A hybrid-wavelet model applied for forecasting PM2.5 concentrations in Taiyuan city, China

Abstract

The main objective of this study is to apply hybrid-wavelet models developed by combining artificial intelligence (AI) techniques and wavelet transforms to the prediction of PM2.5 concentrations. As a representative of energy and industrial cities in Northern China, Taiyuan is taken under consideration in this study. Hourly data of PM2.5 concentrations of two years are decomposed with wavelet transforms including db4, db6, db9, coif4, haar, sym3 and dmey. Then, the high-dimensional input vectors of AI models are constructed with factors selected by neighborhood mutual information (NMI) which are highly correlated with PM2.5 concentrations.
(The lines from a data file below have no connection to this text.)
(** * Decoding of orders and order items (order.go)

    A shallow embedding of the two custom decoders of order.go,
    [OrderItem.UnmarshalJSON] and [Order.UnmarshalJSON], over a model of the
    part of Go's encoding/json they call, and the properties of the
    specification stated and settled on that embedding. *)

From Stdlib Require Import Ascii String.
From stdpp Require Import base numbers strings list option gmap.

Open Scope Z_scope.
Open Scope string_scope.

Set Warnings "-register-all".

(** ** Outcome of a Go call that returns [error]

    A method with a pointer receiver is a function from the receiver's
    contents to its new contents and the returned error ([None] is Go's
    [nil]); a runtime panic (here: a nil pointer dereference) gives neither. *)

Inductive error : Type :=
| SyntaxError
| UnmarshalTypeError (Value : string) (GoType : string)
| OtherError (msg : string).

Inductive outcome (T : Type) : Type :=
| Returned (v : T) (err : option error)
| Panicked.
Arguments Returned {T} v err.
Arguments Panicked {T}.

(** ** encoding/json, as far as order.go uses it *)

Module json.

(** A scanned JSON value. A number keeps its literal: what it decodes to
    depends on the Go type it is stored in. *)
Inductive value : Type :=
| Null
| Bool (b : bool)
| Number (lit : string)
| Str (s : string)
| Array (elems : list value)
| Object (members : list (string * value)).

(** *** Scanner *)

Definition byte (c : ascii) : N := N_of_ascii c.

Definition between (lo hi : N) (c : ascii) : bool :=
  (lo <=? byte c)%N && (byte c <=? hi)%N.

Definition isByte (n : N) (c : ascii) : bool := (byte c =? n)%N.

Definition isSpace (c : ascii) : bool :=
  isByte 32 c || isByte 9 c || isByte 13 c || isByte 10 c.

Definition isDigit (c : ascii) : bool := between 48 57 c.

Fixpoint skipSpace (s : string) : string :=
  match s with
  | String c t => if isSpace c then skipSpace t else s
  | EmptyString => s
  end.

Fixpoint digits (s : string) : string * string :=
  match s with
  | String c t =>
      if isDigit c then let '(ds, r) := digits t in (String c ds, r)
      else (EmptyString, s)
  | EmptyString => (EmptyString, EmptyString)
  end.

(** A number literal: an optional minus sign; a zero, or a digit from 1 to 9
    and more digits; then optionally a point and digits; then optionally an
    [e] or [E], a sign and digits. *)
Definition exponent (lit s : string) : option (string * string) :=
  match s with
  | String c t =>
      if isByte 101 c || isByte 69 c then
        let '(sg, t1) :=
          match t with
          | String c1 t1 =>
              if isByte 43 c1 || isByte 45 c1 then (String c1 EmptyString, t1)
              else (EmptyString, t)
          | EmptyString => (EmptyString, t)
          end in
        let '(ds, r) := digits t1 in
        match ds with
        | EmptyString => None
        | _ => Some (lit ++ String c sg ++ ds, r)
        end
      else Some (lit, s)
  | EmptyString => Some (lit, s)
  end.

Definition fraction (lit s : string) : option (string * string) :=
  match s with
  | String c t =>
      if isByte 46 c then
        let '(ds, r) := digits t in
        match ds with
        | EmptyString => None
        | _ => exponent (lit ++ String c ds) r
        end
      else exponent lit s
  | EmptyString => Some (lit, s)
  end.

Definition number (s : string) : option (string * string) :=
  let '(sg, s1) :=
    match s with
    | String c t => if isByte 45 c then (String c EmptyString, t) else (EmptyString, s)
    | EmptyString => (EmptyString, s)
    end in
  match s1 with
  | String c t =>
      if isByte 48 c then fraction (sg ++ String c EmptyString) t
      else if between 49 57 c then
        let '(ds, r) := digits t in fraction (sg ++ String c ds) r
      else None
  | EmptyString => None
  end.

(** Hexadecimal digit of a [\u] escape. *)
Definition hex (c : ascii) : option N :=
  if isDigit c then Some (byte c - 48)%N
  else if between 97 102 c then Some (byte c - 87)%N
  else if between 65 70 c then Some (byte c - 55)%N
  else None.

Definition getu4 (a b c d : ascii) : option N :=
  match hex a, hex b, hex c, hex d with
  | Some x, Some y, Some z, Some w => Some (((x * 16 + y) * 16 + z) * 16 + w)%N
  | _, _, _, _ => None
  end.

Definition chr (n : N) : ascii := ascii_of_N n.

(** utf8.EncodeRune *)
Definition EncodeRune (r : N) : string :=
  if (r <? 128)%N then String (chr r) EmptyString
  else if (r <? 2048)%N then
    String (chr (192 + r / 64)) (String (chr (128 + r mod 64)) EmptyString)
  else if (r <? 65536)%N then
    String (chr (224 + r / 4096))
      (String (chr (128 + (r / 64) mod 64))
         (String (chr (128 + r mod 64)) EmptyString))
  else
    String (chr (240 + r / 262144))
      (String (chr (128 + (r / 4096) mod 64))
         (String (chr (128 + (r / 64) mod 64))
            (String (chr (128 + r mod 64)) EmptyString))).

Definition ReplacementChar : N := 65533.

Definition IsSurrogate (r : N) : bool := (55296 <=? r)%N && (r <? 57344)%N.

(** utf16.DecodeRune *)
Definition DecodeRune (r1 r2 : N) : N :=
  if (55296 <=? r1)%N && (r1 <? 56320)%N && (56320 <=? r2)%N && (r2 <? 57344)%N
  then ((r1 - 55296) * 1024 + (r2 - 56320) + 65536)%N
  else ReplacementChar.

(** The escapes of one character. *)
Definition escape (c : ascii) : option ascii :=
  if isByte 34 c || isByte 92 c || isByte 47 c then Some c
  else if isByte 98 c then Some (chr 8)
  else if isByte 102 c then Some (chr 12)
  else if isByte 110 c then Some (chr 10)
  else if isByte 114 c then Some (chr 13)
  else if isByte 116 c then Some (chr 9)
  else None.

(** Well-formed UTF-8 sequences of two, three and four bytes. *)
Definition cont (c : ascii) : bool := between 128 191 c.

Definition utf8_2 (a b : ascii) : bool := between 194 223 a && cont b.

Definition utf8_3 (a b c : ascii) : bool :=
  (isByte 224 a && between 160 191 b
   || (between 225 236 a || between 238 239 a) && cont b
   || isByte 237 a && between 128 159 b) && cont c.

Definition utf8_4 (a b c d : ascii) : bool :=
  (isByte 240 a && between 144 191 b
   || between 241 243 a && cont b
   || isByte 244 a && between 128 143 b) && cont c && cont d.

Definition prepend (p : string) (r : option (string * string)) : option (string * string) :=
  match r with
  | Some (s, rest) => Some (p ++ s, rest)
  | None => None
  end.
In the hybrid models, the AI models are back propagation neural network (BPNN) models representing the artificial neural network (ANN) model and support vector regression (SVR) models representing the support vector machine (SVM) regression algorithm. To evaluate the model accuracy, the results obtained by these hybrid-wavelet models are compared with the results of single ANN and SVM. A comparison of the performance indicators of the models indicates that the results of the hybrid models are more accurate and stable. The MAE (mean absolute error) of the best ANN-wavelet model with regard to the 2016 ANN model decreased by 39.79% and in the optimized case for 2017, it decreased by 41.95%. The most accurate SVM-wavelet model had an MAE that decreased from 10.8347 to 5.7195 to 9.4041 and 5.1401 respectively for the data of 2016 and 2017.